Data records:
---

(** * PocketDarwin partition discovery: MBR / GPT parsers

    Shallow embedding of
      - [OCMobile/Platform/OpenParitionDxe/Mbr.c]   (module [Mbr])
      - the GPT parser [gpt_parser_aarch64.c]        (module [Gpt])
      - the detection front end [partition_aarch64.c] (module [Partition])
    and the properties of their discovery, validation and recovery
    routines.

    Conventions.
      - [u8], [u16], [u32], [u64] values are [Z] with the wrap-around of
        the C type written out where the C expression can wrap.
      - A buffer is a [list Z] of bytes; packed structures are read
        through it at their byte offsets, little endian (aarch64).
      - The block device is a record of two functions over an abstract
        world [W] (the C [private_data] and whatever the medium holds);
        every call is appended to an I/O log.
      - [alloc_pool] / [free_pool] are placeholders in the sources
        ("implement based on your memory allocator", the body returns
        NULL); they are taken from the platform, as functions over the
        same world.  Statements that need a buffer carry the success of
        the allocation as a hypothesis; [discover_without_memory] shows
        what the placeholder bodies themselves give.
      - A loop whose trip count the code does not bound (the EBR chain
        walk) takes fuel, one unit per trip; [None] is "still running". *)

From stdpp Require Import base numbers list strings.

Local Open Scope Z_scope.

(* ====================================================================== *)
(** ** Machine integers and byte buffers *)

Definition u8  (z : Z) : Z := z mod 2^8.
Definition u16 (z : Z) : Z := z mod 2^16.
Definition u32 (z : Z) : Z := z mod 2^32.
Definition u64 (z : Z) : Z := z mod 2^64.

(** Byte at index [i] of a buffer; positions outside the buffer read 0. *)
Definition byte_at (buf : list Z) (i : Z) : Z :=
  if i <? 0 then 0 else u8 (nth (Z.to_nat i) buf 0).

Definition get_u8 (buf : list Z) (off : Z) : Z := byte_at buf off.

Definition get_u16 (buf : list Z) (off : Z) : Z :=
  Z.lor (byte_at buf off) (Z.shiftl (byte_at buf (off + 1)) 8).

(** [unpack_u32] of Mbr.c: the little-endian 32-bit value at [off]. *)
Definition get_u32 (buf : list Z) (off : Z) : Z :=
  Z.lor (Z.lor (Z.lor (byte_at buf off)
                      (Z.shiftl (byte_at buf (off + 1)) 8))
               (Z.shiftl (byte_at buf (off + 2)) 16))
        (Z.shiftl (byte_at buf (off + 3)) 24).

Definition get_u64 (buf : list Z) (off : Z) : Z :=
  Z.lor (get_u32 buf off) (Z.shiftl (get_u32 buf (off + 4)) 32).

Definition get_bytes (buf : list Z) (off : Z) (n : nat) : list Z :=
  map (fun k => byte_at buf (off + Z.of_nat k)) (seq 0 n).

(** Store of one byte; a store outside the buffer is dropped. *)
Definition set_u8 (buf : list Z) (off : Z) (v : Z) : list Z :=
  if off <? 0 then buf else <[Z.to_nat off := u8 v]> buf.

Definition set_u32 (buf : list Z) (off : Z) (v : Z) : list Z :=
  set_u8 (set_u8 (set_u8 (set_u8 buf off v)
                         (off + 1) (Z.shiftr v 8))
                 (off + 2) (Z.shiftr v 16))
         (off + 3) (Z.shiftr v 24).

Definition set_u64 (buf : list Z) (off : Z) (v : Z) : list Z :=
  set_u32 (set_u32 buf off v) (off + 4) (Z.shiftr v 32).

Definition zero_buffer (size : Z) : list Z := replicate (Z.to_nat size) 0.

(** [memcpy (dest, src, n)]: the first [n] bytes of [dest] become the
    first [n] bytes of [src] (bytes past the end of [src] read 0). *)
Definition memcpy (dest src : list Z) (n : Z) : list Z :=
  resize (Z.to_nat n) 0 src ++ drop (Z.to_nat n) dest.

Definition set_u16 (buf : list Z) (off : Z) (v : Z) : list Z :=
  set_u8 (set_u8 buf off v) (off + 1) (Z.shiftr v 8).

(** The loop of [memcmp] over the bytes still to compare: the difference
    of the first pair that differs, 0 when none does. *)
Fixpoint memcmp_loop (p1 p2 : list Z) : Z :=
  match p1, p2 with
  | a :: p1', b :: p2' => if negb (a =? b) then a - b else memcmp_loop p1' p2'
  | _, _ => 0
  end.

(** [memcmp (s1 + o1, s2 + o2, n)] *)
Definition memcmp (s1 : list Z) (o1 : Z) (s2 : list Z) (o2 : Z) (n : nat) : Z :=
  memcmp_loop (get_bytes s1 o1 n) (get_bytes s2 o2 n).

(* ====================================================================== *)
(** ** Status codes, block device, platform *)

(** The status codes of the three translation units (their enumerations
    agree on the names used by the code below). *)
Inductive status_t : Type :=
  | STATUS_SUCCESS
  | STATUS_ERROR
  | STATUS_NOT_FOUND
  | STATUS_CRC_ERROR
  | STATUS_INVALID_PARAM
  | STATUS_OUT_OF_MEMORY
  | STATUS_OVERLAP
  | STATUS_OUT_OF_RANGE
  | STATUS_MEDIA_CHANGED
  | STATUS_NO_MEDIA
  | STATUS_OUT_OF_RESOURCES.

Definition status_eqb (a b : status_t) : bool :=
  match a, b with
  | STATUS_SUCCESS, STATUS_SUCCESS
  | STATUS_ERROR, STATUS_ERROR
  | STATUS_NOT_FOUND, STATUS_NOT_FOUND
  | STATUS_CRC_ERROR, STATUS_CRC_ERROR
  | STATUS_INVALID_PARAM, STATUS_INVALID_PARAM
  | STATUS_OUT_OF_MEMORY, STATUS_OUT_OF_MEMORY
  | STATUS_OVERLAP, STATUS_OVERLAP
  | STATUS_OUT_OF_RANGE, STATUS_OUT_OF_RANGE
  | STATUS_MEDIA_CHANGED, STATUS_MEDIA_CHANGED
  | STATUS_NO_MEDIA, STATUS_NO_MEDIA
  | STATUS_OUT_OF_RESOURCES, STATUS_OUT_OF_RESOURCES => true
  | _, _ => false
  end.

(** [block_device_t]: geometry and the two function pointers.  The
    functions receive (media_id, offset, size) in bytes and act on the
    world. *)
Record block_device_t (W : Type) : Type := {
  total_sectors : Z;
  block_size : Z;
  media_id : Z;
  read_disk : Z -> Z -> Z -> W -> status_t * list Z * W;
  write_disk : Z -> Z -> Z -> list Z -> W -> status_t * W
}.
Arguments total_sectors {W} _.
Arguments block_size {W} _.
Arguments media_id {W} _.
Arguments read_disk {W} _ _ _ _ _.
Arguments write_disk {W} _ _ _ _ _ _.

(** The allocator the sources leave to the environment.  [alloc_pool]
    answers whether the returned pointer is non-NULL. *)
Record platform_t (W : Type) : Type := {
  alloc_pool : Z -> W -> bool * W;
  free_pool : W -> W
}.
Arguments alloc_pool {W} _ _ _.
Arguments free_pool {W} _ _.

(** Calls made to a device: [read_disk] / [write_disk] (byte offset and
    size) and, for the block interface of partition_aarch64.c,
    [read_blocks] (block address and count). *)
Inductive io_event : Type :=
  | IoRead (offset size : Z)
  | IoWrite (offset size : Z) (data : list Z)
  | IoReadBlocks (lba count : Z).

Definition is_write (e : io_event) : bool :=
  match e with IoWrite _ _ _ => true | _ => false end.

Record machine (W : Type) : Type := {
  world : W;
  io_log : list io_event
}.
Arguments world {W} _.
Arguments io_log {W} _.

Definition writes_of {W} (m : machine W) : list io_event :=
  filter (fun e => is_write e = true) (io_log m).

(** State monad over the machine. *)
Definition M (W A : Type) : Type := machine W -> A * machine W.

Definition ret {W A} (a : A) : M W A := fun m => (a, m).

Definition bind {W A B} (c : M W A) (k : A -> M W B) : M W B :=
  fun m => let (a, m') := c m in k a m'.

Declare Scope io_scope.
Delimit Scope io_scope with io.
Notation "'do' x <- c ; k" := (bind c (fun x => k))
  (at level 10, x name, c at level 100, k at level 200) : io_scope.
Notation "'do' ' p <- c ; k" := (bind c (fun x => match x with p => k end))
  (at level 10, p pattern, c at level 100, k at level 200) : io_scope.
Notation "c ;; k" := (bind c (fun _ => k))
  (at level 100, k at level 200, right associativity) : io_scope.

Section Primitives.
Context {W : Type} (plat : platform_t W).

Definition alloc (size : Z) : M W bool := fun m =>
  let (ok, w) := alloc_pool plat size (world m) in
  (ok, {| world := w; io_log := io_log m |}).

(** [alloc_zero_pool]: [alloc_pool] followed by [memset] on success;
    the buffer it hands out is [zero_buffer size]. *)
Definition alloc_zero (size : Z) : M W bool := alloc size.

Definition free : M W unit := fun m =>
  (tt, {| world := free_pool plat (world m); io_log := io_log m |}).

(** [dev->read_disk (dev, dev->media_id, offset, size, buffer)]: the
    status and the [size] bytes of the buffer afterwards (a byte the
    device does not deliver reads 0). *)
Definition dev_read (dev : block_device_t W) (offset size : Z)
  : M W (status_t * list Z) := fun m =>
  let '(st, data, w) := read_disk dev (media_id dev) offset size (world m) in
  ((st, resize (Z.to_nat size) 0 data),
   {| world := w; io_log := io_log m ++ [IoRead offset size] |}).

(** [dev->write_disk (dev, dev->media_id, offset, size, buffer)]. *)
Definition dev_write (dev : block_device_t W) (offset size : Z)
           (buffer : list Z) : M W status_t := fun m =>
  let data := resize (Z.to_nat size) 0 buffer in
  let (st, w) := write_disk dev (media_id dev) offset size data (world m) in
  (st, {| world := w; io_log := io_log m ++ [IoWrite offset size data] |}).
End Primitives.

(* ====================================================================== *)
(** ** The on-disk MBR layout (declared alike by both sources) *)

Module Layout.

---

What you are asked to do:
A complete answer reproduces every line of the records in which the word "count" occurs.

Your solution:
      - A loop whose trip count the code does not bound (the EBR chain
    [read_blocks] (block address and count). *)
  | IoReadBlocks (lba count : Z).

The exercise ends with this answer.